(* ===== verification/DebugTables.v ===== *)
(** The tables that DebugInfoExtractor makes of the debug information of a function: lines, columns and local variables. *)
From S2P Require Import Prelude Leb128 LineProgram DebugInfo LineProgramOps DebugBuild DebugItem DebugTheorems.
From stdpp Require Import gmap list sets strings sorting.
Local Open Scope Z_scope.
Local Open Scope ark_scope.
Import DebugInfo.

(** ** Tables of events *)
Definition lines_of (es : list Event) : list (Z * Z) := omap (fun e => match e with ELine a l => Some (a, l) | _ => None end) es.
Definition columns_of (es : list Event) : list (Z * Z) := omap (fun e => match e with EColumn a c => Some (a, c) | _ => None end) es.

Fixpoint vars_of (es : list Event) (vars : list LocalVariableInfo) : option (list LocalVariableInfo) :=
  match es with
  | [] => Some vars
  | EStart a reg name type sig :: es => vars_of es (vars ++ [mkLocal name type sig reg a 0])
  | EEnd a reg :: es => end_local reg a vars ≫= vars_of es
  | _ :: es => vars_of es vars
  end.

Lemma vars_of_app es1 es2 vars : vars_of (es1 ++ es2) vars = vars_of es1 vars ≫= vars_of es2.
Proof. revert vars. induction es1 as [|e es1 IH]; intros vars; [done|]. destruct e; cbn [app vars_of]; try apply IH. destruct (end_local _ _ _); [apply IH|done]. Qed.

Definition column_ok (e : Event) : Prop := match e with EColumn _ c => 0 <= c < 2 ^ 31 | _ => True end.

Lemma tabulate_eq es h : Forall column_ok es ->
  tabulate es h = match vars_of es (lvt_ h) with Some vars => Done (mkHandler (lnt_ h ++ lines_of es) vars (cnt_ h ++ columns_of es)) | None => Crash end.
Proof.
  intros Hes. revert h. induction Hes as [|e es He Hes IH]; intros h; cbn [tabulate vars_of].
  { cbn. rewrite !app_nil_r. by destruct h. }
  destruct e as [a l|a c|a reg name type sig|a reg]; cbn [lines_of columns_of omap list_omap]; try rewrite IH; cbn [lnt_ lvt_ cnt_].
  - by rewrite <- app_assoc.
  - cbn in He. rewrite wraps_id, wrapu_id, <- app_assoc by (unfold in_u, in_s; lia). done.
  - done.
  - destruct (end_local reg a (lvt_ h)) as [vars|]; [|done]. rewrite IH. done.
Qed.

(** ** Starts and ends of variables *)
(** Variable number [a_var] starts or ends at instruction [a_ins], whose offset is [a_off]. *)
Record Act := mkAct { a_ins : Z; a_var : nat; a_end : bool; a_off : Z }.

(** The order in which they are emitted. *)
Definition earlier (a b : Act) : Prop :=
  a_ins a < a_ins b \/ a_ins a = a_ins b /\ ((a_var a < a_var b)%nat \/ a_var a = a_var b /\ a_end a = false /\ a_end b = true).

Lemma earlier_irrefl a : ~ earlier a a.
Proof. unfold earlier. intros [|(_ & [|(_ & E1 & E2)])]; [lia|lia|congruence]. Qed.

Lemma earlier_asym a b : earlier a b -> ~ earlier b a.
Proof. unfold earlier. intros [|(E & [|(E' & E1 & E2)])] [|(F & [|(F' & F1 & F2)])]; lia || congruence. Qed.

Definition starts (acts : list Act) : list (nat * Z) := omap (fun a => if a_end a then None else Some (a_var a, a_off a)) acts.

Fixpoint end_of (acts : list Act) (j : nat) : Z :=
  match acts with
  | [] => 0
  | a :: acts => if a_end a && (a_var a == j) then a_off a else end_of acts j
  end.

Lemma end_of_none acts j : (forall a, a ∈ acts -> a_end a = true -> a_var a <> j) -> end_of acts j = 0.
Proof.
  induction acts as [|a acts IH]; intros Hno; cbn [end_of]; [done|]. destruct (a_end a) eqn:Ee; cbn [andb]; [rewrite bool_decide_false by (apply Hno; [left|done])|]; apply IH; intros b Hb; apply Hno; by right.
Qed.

_ _ _ _ _ _ _

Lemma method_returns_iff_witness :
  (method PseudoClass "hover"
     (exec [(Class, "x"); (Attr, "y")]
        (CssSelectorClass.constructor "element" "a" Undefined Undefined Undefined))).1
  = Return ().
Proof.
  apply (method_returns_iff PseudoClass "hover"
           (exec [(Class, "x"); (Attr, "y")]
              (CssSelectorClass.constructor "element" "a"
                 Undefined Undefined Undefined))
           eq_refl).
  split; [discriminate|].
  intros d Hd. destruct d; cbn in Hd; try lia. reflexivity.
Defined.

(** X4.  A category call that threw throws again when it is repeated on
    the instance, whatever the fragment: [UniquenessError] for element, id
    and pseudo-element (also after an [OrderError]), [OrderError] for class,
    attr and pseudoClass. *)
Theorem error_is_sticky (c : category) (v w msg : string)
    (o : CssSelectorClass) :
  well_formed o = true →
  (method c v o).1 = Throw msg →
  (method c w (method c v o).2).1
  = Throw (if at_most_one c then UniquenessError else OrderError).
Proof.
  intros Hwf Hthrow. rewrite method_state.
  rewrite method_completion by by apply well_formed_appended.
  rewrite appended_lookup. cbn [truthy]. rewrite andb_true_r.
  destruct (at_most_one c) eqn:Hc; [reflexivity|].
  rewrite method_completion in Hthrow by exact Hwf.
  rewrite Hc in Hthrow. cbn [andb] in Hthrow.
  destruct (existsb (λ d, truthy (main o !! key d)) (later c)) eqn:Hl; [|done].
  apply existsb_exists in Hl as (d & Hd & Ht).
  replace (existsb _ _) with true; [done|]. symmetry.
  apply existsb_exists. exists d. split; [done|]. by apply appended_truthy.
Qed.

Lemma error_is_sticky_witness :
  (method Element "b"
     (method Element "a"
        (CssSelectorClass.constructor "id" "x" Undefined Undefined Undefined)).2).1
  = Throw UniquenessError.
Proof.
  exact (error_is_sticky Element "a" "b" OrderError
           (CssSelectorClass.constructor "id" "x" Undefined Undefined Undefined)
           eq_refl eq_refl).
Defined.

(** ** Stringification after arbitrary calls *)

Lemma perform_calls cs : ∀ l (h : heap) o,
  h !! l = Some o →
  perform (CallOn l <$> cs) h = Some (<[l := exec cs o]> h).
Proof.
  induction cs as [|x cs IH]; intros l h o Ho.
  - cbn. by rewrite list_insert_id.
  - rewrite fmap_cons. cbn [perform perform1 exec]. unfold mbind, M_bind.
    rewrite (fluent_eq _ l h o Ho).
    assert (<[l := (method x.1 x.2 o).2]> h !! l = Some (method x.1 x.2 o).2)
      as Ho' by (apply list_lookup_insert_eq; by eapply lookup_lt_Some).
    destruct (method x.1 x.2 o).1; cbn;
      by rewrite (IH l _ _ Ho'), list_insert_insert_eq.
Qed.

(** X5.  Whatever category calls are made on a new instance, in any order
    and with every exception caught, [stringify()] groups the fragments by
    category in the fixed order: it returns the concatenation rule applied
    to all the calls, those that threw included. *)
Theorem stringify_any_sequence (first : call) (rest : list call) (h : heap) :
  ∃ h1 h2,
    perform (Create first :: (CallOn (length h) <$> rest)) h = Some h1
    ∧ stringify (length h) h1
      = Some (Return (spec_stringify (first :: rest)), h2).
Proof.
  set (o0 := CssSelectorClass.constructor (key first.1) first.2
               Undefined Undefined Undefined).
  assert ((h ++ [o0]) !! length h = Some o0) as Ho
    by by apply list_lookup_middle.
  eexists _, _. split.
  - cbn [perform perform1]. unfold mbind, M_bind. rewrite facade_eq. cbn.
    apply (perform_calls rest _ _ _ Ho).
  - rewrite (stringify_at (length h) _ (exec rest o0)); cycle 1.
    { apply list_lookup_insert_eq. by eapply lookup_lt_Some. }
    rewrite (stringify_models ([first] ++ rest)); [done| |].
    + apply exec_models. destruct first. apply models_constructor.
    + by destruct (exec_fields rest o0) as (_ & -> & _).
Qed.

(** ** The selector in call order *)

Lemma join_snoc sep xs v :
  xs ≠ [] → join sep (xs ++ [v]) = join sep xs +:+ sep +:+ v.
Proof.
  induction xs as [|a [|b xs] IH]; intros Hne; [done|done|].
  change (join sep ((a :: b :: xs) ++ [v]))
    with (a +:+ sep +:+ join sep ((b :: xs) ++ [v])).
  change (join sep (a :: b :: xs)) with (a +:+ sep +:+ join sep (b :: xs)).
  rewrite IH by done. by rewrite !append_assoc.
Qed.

_ _ _ _ _ _ _

I'd like the lines above from the one with "(* ===== verification/DebugTables.v ===== *)" up to and including the one with "Definition columns_of (es" copied exactly, with no other lines.

(* ===== verification/DebugTables.v ===== *)
(** The tables that DebugInfoExtractor makes of the debug information of a function: lines, columns and local variables. *)
From S2P Require Import Prelude Leb128 LineProgram DebugInfo LineProgramOps DebugBuild DebugItem DebugTheorems.
From stdpp Require Import gmap list sets strings sorting.
Local Open Scope Z_scope.
Local Open Scope ark_scope.
Import DebugInfo.

(** ** Tables of events *)
Definition lines_of (es : list Event) : list (Z * Z) := omap (fun e => match e with ELine a l => Some (a, l) | _ => None end) es.
Definition columns_of (es : list Event) : list (Z * Z) := omap (fun e => match e with EColumn a c => Some (a, c) | _ => None end) es.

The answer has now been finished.